Every line from the beginning of the data through the line containing "From stdpp Require" should be reproduced exactly, and no further lines should be output.

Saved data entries
____
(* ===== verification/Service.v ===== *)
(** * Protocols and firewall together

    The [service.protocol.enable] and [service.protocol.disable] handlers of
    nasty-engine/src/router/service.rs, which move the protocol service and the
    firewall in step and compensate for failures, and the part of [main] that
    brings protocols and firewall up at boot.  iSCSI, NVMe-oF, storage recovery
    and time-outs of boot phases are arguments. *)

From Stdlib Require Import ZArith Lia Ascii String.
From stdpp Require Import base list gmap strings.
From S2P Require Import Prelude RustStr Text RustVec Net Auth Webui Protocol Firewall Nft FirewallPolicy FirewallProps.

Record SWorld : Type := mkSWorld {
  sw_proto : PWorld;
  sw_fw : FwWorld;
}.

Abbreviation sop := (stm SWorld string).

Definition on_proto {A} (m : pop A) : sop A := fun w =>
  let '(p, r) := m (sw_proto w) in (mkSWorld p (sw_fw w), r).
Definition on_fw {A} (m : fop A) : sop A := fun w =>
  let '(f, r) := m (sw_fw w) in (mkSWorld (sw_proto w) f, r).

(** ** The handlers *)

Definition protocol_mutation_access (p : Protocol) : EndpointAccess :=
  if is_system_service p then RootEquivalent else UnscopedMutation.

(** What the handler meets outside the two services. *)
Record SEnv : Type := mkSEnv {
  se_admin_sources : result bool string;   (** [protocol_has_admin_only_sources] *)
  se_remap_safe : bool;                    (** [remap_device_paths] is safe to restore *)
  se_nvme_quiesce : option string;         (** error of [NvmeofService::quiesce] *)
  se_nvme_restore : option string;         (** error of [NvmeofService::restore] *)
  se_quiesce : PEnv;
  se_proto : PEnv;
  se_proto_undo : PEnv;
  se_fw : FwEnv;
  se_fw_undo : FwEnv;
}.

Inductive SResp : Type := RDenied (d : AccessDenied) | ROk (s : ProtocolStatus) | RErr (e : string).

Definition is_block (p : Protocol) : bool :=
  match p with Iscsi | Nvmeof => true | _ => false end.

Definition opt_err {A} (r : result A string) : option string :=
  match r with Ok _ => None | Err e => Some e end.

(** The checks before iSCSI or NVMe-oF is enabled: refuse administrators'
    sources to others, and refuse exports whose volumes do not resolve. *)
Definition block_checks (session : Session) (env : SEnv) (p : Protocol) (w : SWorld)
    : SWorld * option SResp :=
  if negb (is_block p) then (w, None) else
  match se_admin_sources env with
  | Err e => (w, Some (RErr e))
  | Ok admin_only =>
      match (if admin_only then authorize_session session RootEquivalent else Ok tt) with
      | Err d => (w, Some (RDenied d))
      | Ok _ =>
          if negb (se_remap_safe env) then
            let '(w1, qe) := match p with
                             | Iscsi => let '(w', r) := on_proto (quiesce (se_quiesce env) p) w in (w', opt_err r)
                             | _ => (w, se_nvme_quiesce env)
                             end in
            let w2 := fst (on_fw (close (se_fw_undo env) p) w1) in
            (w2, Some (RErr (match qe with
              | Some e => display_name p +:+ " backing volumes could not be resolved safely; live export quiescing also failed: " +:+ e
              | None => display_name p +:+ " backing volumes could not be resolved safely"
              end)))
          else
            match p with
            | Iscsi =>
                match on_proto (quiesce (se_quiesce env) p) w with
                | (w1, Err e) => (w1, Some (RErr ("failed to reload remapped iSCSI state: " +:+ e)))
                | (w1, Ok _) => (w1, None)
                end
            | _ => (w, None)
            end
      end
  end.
____
**ANSWER SECTION**
(* ===== verification/Service.v ===== *)
(** * Protocols and firewall together

    The [service.protocol.enable] and [service.protocol.disable] handlers of
    nasty-engine/src/router/service.rs, which move the protocol service and the
    firewall in step and compensate for failures, and the part of [main] that
    brings protocols and firewall up at boot.  iSCSI, NVMe-oF, storage recovery
    and time-outs of boot phases are arguments. *)

From Stdlib Require Import ZArith Lia Ascii String.
From stdpp Require Import base list gmap strings.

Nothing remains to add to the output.